Stored entries
(* ===== verification/Transport.v ===== *)
(** * What a transport carries, and the contract of its read half

    [src/src/transport.rs]: the engine races [TransportStream::recv] against a wake-up
    and drops it when the wake-up wins, so the trait demands that a dropped [recv] lose
    nothing; and it calls the write half while [recv] waits, so that a call there must not
    disturb what is read.  The contract is stated once, as classes, and each adapter
    discharges it. *)

From S2P Require Import Prelude Client.
From stdpp Require Import base list.

(** What the other end reads of a call on the write half. *)
Definition carried (op : SinkOp) : option TransportEvent :=
  match op with
  | SinkSend frame => Some (Frame frame)
  | SinkPing payload => Some (Ping payload)
  | SinkPong payload => Some (Pong payload)
  | SinkClose => None
  end.

Section Contract.
Context {S I TErr : Type}.

(** [recv] polled from a state of the read half while the given inputs are available
    from below: its result, or [None] while it waits; the state it leaves in [self]; the
    inputs it did not take. *)
Class ReadHalf := stream_recv : S → list I → option (result (option TransportEvent) TErr) * S * list I.

(** A call that waits has taken everything there was, and dropping it is harmless: the
    next call on what it left in [self] returns what it would have returned. *)
Class CancelSafe `{ReadHalf} : Prop := {
  pending_takes_all s inputs s' rest :
    stream_recv s inputs = (None, s', rest) → rest = [];
  dropped_resumes s early later s' rest :
    stream_recv s early = (None, s', rest) → stream_recv s' later = stream_recv s (early ++ later);
}.

(** A call that completed is not affected by what arrives after it. *)
Class Prompt `{ReadHalf} : Prop :=
  completed_ignores_later s early later r s' rest :
    stream_recv s early = (Some r, s', rest) →
    stream_recv s (early ++ later) = (Some r, s', rest ++ later).

(** What starting a call on the write half does to the state it shares with the read
    half. *)
Class WriteHalf := touched : SinkOp → S → S.

(** States that read alike: their calls of [recv] have the same results and leave states
    that read alike.  Calls on the write half lead from a state to one that reads like
    it. *)
Class Undisturbed `{ReadHalf} `{WriteHalf} := {
  alike : relation S;
  #[global] alike_equivalence :: Equivalence alike;
  touched_alike op s : alike (touched op s) s;
  #[global] recv_alike :: Proper (alike ==> eq ==> prod_relation (prod_relation eq alike) eq) stream_recv;
}.

(** Calls dropped while waiting, each with the inputs that arrived during it, until one
    completes. *)
Fixpoint recv_dropping `{ReadHalf} (s : S) (batches : list (list I)) :
    option (result (option TransportEvent) TErr) * S :=
  match batches with
  | [] => (None, s)
  | batch :: batches =>
      match stream_recv s batch with
      | (None, s', _) => recv_dropping s' batches
      | (Some r, s', _) => (Some r, s')
      end
  end.

(** However often it is dropped, the call that completes returns what a single
    uninterrupted call would have returned, and leaves the same state. *)
Lemma recv_dropping_uninterrupted `{Hrh : ReadHalf} `{!CancelSafe} `{!Prompt} s batches :
  recv_dropping s batches = (stream_recv s (concat batches)).1 ∨ batches = [].
Proof.
  revert s. induction batches as [|batch batches IH]; intros s; [by right|left]. simpl.
  destruct (stream_recv s batch) as [[[r|] s1] rest] eqn:He.
  - by rewrite (completed_ignores_later _ _ _ _ _ _ He).
  - destruct (IH s1) as [->| ->].
    + by rewrite (dropped_resumes _ _ _ _ _ He).
    + simpl. by rewrite app_nil_r, He.
Qed.

End Contract.
Arguments ReadHalf : clear implicits.
Arguments WriteHalf : clear implicits.
Arguments CancelSafe {S I TErr} _.
Arguments Prompt {S I TErr} _.
Arguments Undisturbed {S I TErr} _ _.

(** Halves that share no state. *)
#[global] Instance no_shared_state : WriteHalf unit := λ _ s, s.

#[global] Instance no_shared_state_undisturbed {I TErr} (Hrh : ReadHalf unit I TErr) : Undisturbed Hrh no_shared_state.
Proof. refine {| alike := eq; touched_alike _ _ := eq_refl |}. Defined.
(* ===== verification/Connect.v ===== *)
(** * Connecting

    [src/src/connect.rs]: the options, the handshake request, the negotiation of a
    version, and the configuration of the client, its redialler included.  URLs, name
    resolution, sockets, HTTP headers, base64 and the WebSocket handshake are those of
    the [url], [tokio], [http], [base64] and [tokio-tungstenite] crates: parameters. *)

From S2P Require Import Prelude Time Reconnect Keepalive Sync Envelope Platform ProtocolErrors Engine Client.
From Stdlib Require Import Strings.Byte.
From stdpp Require Import base gmap list strings.

Local Open Scope string_scope.

(** ** Third-party parameters *)

Class NetStack := {
  Url : Type;
  Addrs : Type;
  Tcp : Type;
  WsStream : Type;
  TlsConfig : Type;
  NetError : Type;
  of_text : string → NetError;
  url_parse : string → result Url NetError;
  url_to_string : Url → string;
  socket_addrs : Url → result Addrs NetError;
  (** [into_client_request]: the headers of a fresh handshake request. *)
  into_client_request : string → result (gmap string string) NetError;
  (** Parsing a header value keeps its text. *)
  parse_header : string → result string NetError;
  parse_header_text s v : parse_header s = Ok v → v = s;
  base64_encode : list byte → string;
  base64_decode : string → option (list byte);
  base64_decode_encode bs : base64_decode (base64_encode bs) = Some bs;
}.

(** What the network answers to one dial: the TCP connection, then the handshake, with
    the [Sec-WebSocket-Protocol] header of its response as text if it has one. *)
Record Network `{NetStack} := mkNetwork {
  tcp_connect : Addrs → result Tcp NetError;
  handshake : gmap string string → Tcp → option TlsConfig →
    result (WsStream * option (result string NetError)) NetError;
}.

Definition AUTHORIZATION : string := "authorization".
Definition SEC_WEBSOCKET_PROTOCOL : string := "sec-websocket-protocol".

Section Connect.
Context `{NetStack} {Custom : Type}.

(** ** Options *)

Record ConnectOptions := mkConnectOptions {
  username : option string;
  password : option (list byte);
  timeout : option Duration;
  reconnect : ReconnectBehavior;
  tls_config : option TlsConfig;
  reconnector : option Custom;
  keepalive : KeepaliveBehavior;
}.

Definition DEFAULT_TIMEOUT : Duration := from_secs 5.

Definition ConnectOptions_default : ConnectOptions :=
  {| username := None; password := None; timeout := None;
     reconnect := ReconnectBehavior_default; tls_config := None; reconnector := None;
     keepalive := KeepaliveEnabled KeepalivePolicy_default |}.

(** What [Debug] writes of the options, field by field: each is written from one of
    these values. *)
Inductive DebugValue :=
| DText (s : string)
| DOption (o : option string)
| DTimeout (o : option Duration)
| DReconnect (b : ReconnectBehavior)
| DKeepalive (k : KeepaliveBehavior).

Definition debug_fields (o : ConnectOptions) : list (string * DebugValue) :=
  [("username", DOption (username o));
   ("password", DText (match password o with Some _ => "<redacted>" | None => "None" end));
   ("timeout", DTimeout (timeout o));
   ("reconnect", DReconnect (reconnect o));
   ("tls_config", DOption (match tls_config o with Some _ => Some "<set>" | None => None end));
   ("reconnector", DOption (match reconnector o with Some _ => Some "<custom>" | None => None end));
   ("keepalive", DKeepalive (keepalive o))].

(** The same options with another password. *)
Definition with_password (p : list byte) (o : ConnectOptions) : ConnectOptions :=
  mkConnectOptions (username o) (Some p) (timeout o) (reconnect o) (tls_config o) (reconnector o) (keepalive o).

(** ** [setup_socket] *)

(** [format!("{username}:").into_bytes()] followed by the password's bytes. *)
Definition credentials (user : string) (pass : option (list byte)) : list byte :=
  (String.list_byte_of_string (user ++ ":") ++ default [] pass)%list.

(** The headers [setup_socket] adds, and the TLS configuration it uses. *)
Definition prepare_request (headers : gmap string string) (protocols : string)
    (options : option ConnectOptions) : result (gmap string string * option TlsConfig) NetError :=
  result_bind (parse_header protocols) (λ value,
  let headers := <[SEC_WEBSOCKET_PROTOCOL := value]> headers in
  match options with
  | None => Ok (headers, None)
  | Some o =>
      match username o with
      | None => Ok (headers, tls_config o)
      | Some user =>
          result_bind (parse_header ("Basic " ++ base64_encode (credentials user (password o)))) (λ value,
          Ok (<[AUTHORIZATION := value]> headers, tls_config o))
      end
  end).
(* ===== verification/Board.v ===== *)
(** * The NUCLEO-H723ZG firmware

    [src/crates/ocpp-board-stm32h723-nucleo/src/main.rs]: the hardware random generator
    behind its two consumers, the clock tree, the boot sequence, the loop that dials
    until it is connected, and the loop that sends heartbeats.  The pins and the Ethernet
    driver are configuration of the hardware and have no behaviour here. *)

From S2P Require Import Prelude Time Sync Envelope Platform ProtocolErrors Reconnect Engine Client ClientInv ClientLogic ClientDemo History Termination Transport Embassy EmbassyConnect ActionTables Actions.
From stdpp Require Import base gmap list strings pretty.

Local Open Scope string_scope.
Local Open Scope nat_scope.

(** ** Constants *)

Definition CSMS_ADDR : list Z := [192; 168; 1; 10]%Z.
Definition CSMS_PORT : Z := 9000.
Definition MAC_ADDR : list Z := [0x02; 0x00; 0x11; 0x22; 0x33; 0x44]%Z.
Definition CSMS_HOST : string := "192.168.1.10".
Definition CHARGE_POINT_PATH : string := "/ocpp/CP001".
Definition HEAP_SIZE : nat := 64 * 1024.
(** [StackResources<4>]. *)
Definition SOCKETS : nat := 4.

(** The address in the handshake is the one that is dialled. *)
Example host_is_address : CSMS_HOST = String.concat "." (pretty <$> CSMS_ADDR).
Proof. reflexivity. Qed.

(** "Locally-administered placeholder MAC (bit 1 of the first byte set ...)", and the
    address of one interface. *)
Example mac_is_local_and_unicast :
  length MAC_ADDR = 6 ∧ Z.testbit (default 0%Z (MAC_ADDR !! 0)) 1 = true ∧
  Z.testbit (default 0%Z (MAC_ADDR !! 0)) 0 = false.
Proof. done. Qed.

(** ** The clock tree

    [config.rcc]: dividers and multipliers of the clocks, from the frequency of the
    internal oscillator. *)

Record Pll := mkPll { prediv : Z; mul : Z; divp : option Z; divq : option Z; divr : option Z }.

Record Rcc := mkRcc {
  hsi : option Z;
  csi : bool;
  hsi48 : bool;
  pll1 : option Pll;
  ahb_pre : Z;
  apb_pre : list Z;
}.

Definition rcc : Rcc :=
  (mkRcc (Some 1) true true (Some (mkPll 4 50 (Some 2) None None)) 2 [2; 2; 2; 2])%Z.
(** C5.  Two runs of the calculator on the same quantities, one with the
    grey and one with the green tariff, list the same categories and agree
    on every entry other than electricity, gas and diesel among them; when
    electricity is present its green value is exactly 0 and its grey value
    is the quantity times 0.536. *)
Theorem C5_tarief_frame (gas elektra diesel : Qc) ss pg :
  exists grijs groen,
    bereken_emissies gas elektra "Grijze stroom" diesel (loaded ss pg)
      = (Ok grijs, loaded ss pg) /\
    bereken_emissies gas elektra "Groene stroom" diesel (loaded ss pg)
      = (Ok groen, loaded ss pg) /\
    keys grijs = keys groen /\
    dict_get grijs "Aardgas" = dict_get groen "Aardgas" /\
    dict_get grijs "Diesel" = dict_get groen "Diesel" /\
    (forall c, c <> "Elektriciteit" -> dict_get grijs c = dict_get groen c) /\
    dict_get groen "Elektriciteit"
      = (if Qc_gtb elektra 0 then Some 0 else None) /\
    dict_get grijs "Elektriciteit"
      = (if Qc_gtb elektra 0 then Some (elektra * dec 0.536) else None).
Proof.
  exists (emissies_spec gas elektra Grijs diesel),
         (emissies_spec gas elektra Groen diesel).
  split; [apply (bereken_emissies_loaded gas elektra Grijs) |].
  split; [apply (bereken_emissies_loaded gas elektra Groen) |].
  assert (Z0 : elektra * dec 0.000 = 0) by (rewrite dec_zero; ring).
  unfold emissies_spec, tarief_factor. rewrite Z0.
  destruct (Qc_gtb gas 0), (Qc_gtb elektra 0), (Qc_gtb diesel 0);
    cbn [app dict_get keys map fst];
    repeat split; try reflexivity;
    intros c Hc;
    repeat match goal with
      | |- context [String.eqb ?k c] =>
          destruct (String.eqb_spec k c); try reflexivity; try congruence
      end.
Qed.


(** C7.  For 100 m³ of gas, 300 kWh of grey electricity and no diesel the
    calculator returns exactly the mapping gas 208.5, electricity 160.8
    (no diesel entry), whose sum is 369.3; a click with these inputs stores
    that mapping with the total 369.3 and shows the metric 369.30. *)
Theorem C7_voorbeeld ss pg :
  bereken_emissies (dec 100) (dec 300) "Grijze stroom" 0 (loaded ss pg)
    = (Ok [("Aardgas", dec 208.5); ("Elektriciteit", dec 160.8)], loaded ss pg) /\
  sum (values [("Aardgas", dec 208.5); ("Elektriciteit", dec 160.8)]) = dec 369.3 /\
  ss_emissies (session (snd (rerun voorbeeld (loaded ss pg))))
    = Some [("Aardgas", dec 208.5); ("Elektriciteit", dec 160.8)] /\
  ss_totaal (session (snd (rerun voorbeeld (loaded ss pg)))) = Some (dec 369.3) /\
  hd_error (page (snd (rerun voorbeeld (loaded ss pg))))
    = Some (Metric "Totale CO₂-emissies" "369.30 kg CO₂-eq").
Proof.
  split; [| split; [exact som_voorbeeld |]].
  - rewrite (bereken_emissies_loaded _ _ Grijs). now rewrite emissies_voorbeeld.
  - rewrite (rerun_calc_session voorbeeld Grijs) by reflexivity.
    cbn [ss_emissies ss_totaal voorbeeld gas_verbruik elektra_verbruik
         diesel_verbruik].
    rewrite emissies_voorbeeld, som_voorbeeld.
    split; [reflexivity |]. split; [reflexivity |].
    vm_compute. reflexivity.
Qed.


(** C9.  The emission factor table has exactly five entries, with distinct
    labels: gas 2.085, grey electricity 0.536, green electricity 0.000,
    diesel 3.256, petrol 2.821.  The calculator, the report generator and a
    whole run of the script leave the table bound to EMISSIEFACTOREN as it
    was (the chart builder is a function of its argument alone and has no
    access to the table).  The calculator's result is the same when the
    petrol entry is overwritten or deleted.  The report's reference table
    is a header row followed by the five entries with their factors to 3
    decimals. *)
Theorem C9_emissiefactoren :
  (length EMISSIEFACTOREN = 5%nat /\ NoDup (keys EMISSIEFACTOREN) /\
   dict_get EMISSIEFACTOREN "Aardgas (m³)" = Some (dec 2.085) /\
   dict_get EMISSIEFACTOREN "Elektriciteit - Grijze stroom (kWh)" = Some (dec 0.536) /\
   dict_get EMISSIEFACTOREN "Elektriciteit - Groene stroom (kWh)" = Some (dec 0.000) /\
   dict_get EMISSIEFACTOREN "Diesel (liter)" = Some (dec 3.256) /\
   dict_get EMISSIEFACTOREN "Benzine (liter)" = Some (dec 2.821)) /\
  ((forall g e s d w,
      g_factoren (snd (bereken_emissies g e s d w)) = g_factoren w) /\
   (forall em vb tot s w,
      g_factoren (snd (genereer_pdf em vb tot s w)) = g_factoren w) /\
   (forall i w, g_factoren (snd (rerun i w)) = g_factoren w)) /\
  ((forall g e s d w v,
      fst (bereken_emissies g e s d
             (with_factoren (dict_set (g_factoren w) "Benzine (liter)" v) w))
      = fst (bereken_emissies g e s d w)) /\
   (forall g e s d w,
      fst (bereken_emissies g e s d
             (with_factoren (dict_del (g_factoren w) "Benzine (liter)") w))
      = fst (bereken_emissies g e s d w))) /\
  (forall em g e d tot s ss pg,
     exists rp,
       genereer_pdf em (verbruik_dict g e d) tot s (loaded ss pg)
         = (Ok rp, loaded ss pg) /\
       factoren_tabel_data rp
       = [ ["Energiedrager"; "Emissiefactor"; "Eenheid"];
           ["Aardgas (m³)"; "2.085"; "kg CO₂-eq"];
           ["Elektriciteit - Grijze stroom (kWh)"; "0.536"; "kg CO₂-eq"];
           ["Elektriciteit - Groene stroom (kWh)"; "0.000"; "kg CO₂-eq"];
           ["Diesel (liter)"; "3.256"; "kg CO₂-eq"];
           ["Benzine (liter)"; "2.821"; "kg CO₂-eq"] ]).
Proof.
  split; [| split; [| split]].
  - repeat split; try reflexivity.
    repeat constructor; simpl; intuition discriminate.
  - repeat split.
    + intros. apply bereken_emissies_preserves.
    + intros. apply genereer_pdf_preserves.
    + intros i w. unfold rerun.
      now rewrite (main_globals i (mk_world (g_factoren w) (session w) [])).
  - split; intros; apply bereken_emissies_lookups; simpl g_factoren;
      destruct (benzine_not_used s) as (Na & Ne & Nd);
      first [now apply dict_get_set_other | now apply dict_get_del_other].
  - intros. eexists. split; [apply genereer_pdf_run |].
    vm_compute. reflexivity.
Qed.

### Exercise goal
Take the stretch of lines above from the one containing "Some user =>" through the one containing "(** The address" and repeat it exactly, adding no other line.

### Solved exercise
      | Some user =>
          result_bind (parse_header ("Basic " ++ base64_encode (credentials user (password o)))) (λ value,
          Ok (<[AUTHORIZATION := value]> headers, tls_config o))
      end
  end).
(* ===== verification/Board.v ===== *)
(** * The NUCLEO-H723ZG firmware

    [src/crates/ocpp-board-stm32h723-nucleo/src/main.rs]: the hardware random generator
    behind its two consumers, the clock tree, the boot sequence, the loop that dials
    until it is connected, and the loop that sends heartbeats.  The pins and the Ethernet
    driver are configuration of the hardware and have no behaviour here. *)

From S2P Require Import Prelude Time Sync Envelope Platform ProtocolErrors Reconnect Engine Client ClientInv ClientLogic ClientDemo History Termination Transport Embassy EmbassyConnect ActionTables Actions.
From stdpp Require Import base gmap list strings pretty.

Local Open Scope string_scope.
Local Open Scope nat_scope.

(** ** Constants *)

Definition CSMS_ADDR : list Z := [192; 168; 1; 10]%Z.
Definition CSMS_PORT : Z := 9000.
Definition MAC_ADDR : list Z := [0x02; 0x00; 0x11; 0x22; 0x33; 0x44]%Z.
Definition CSMS_HOST : string := "192.168.1.10".
Definition CHARGE_POINT_PATH : string := "/ocpp/CP001".
Definition HEAP_SIZE : nat := 64 * 1024.
(** [StackResources<4>]. *)
Definition SOCKETS : nat := 4.

(** The address in the handshake is the one that is dialled. *)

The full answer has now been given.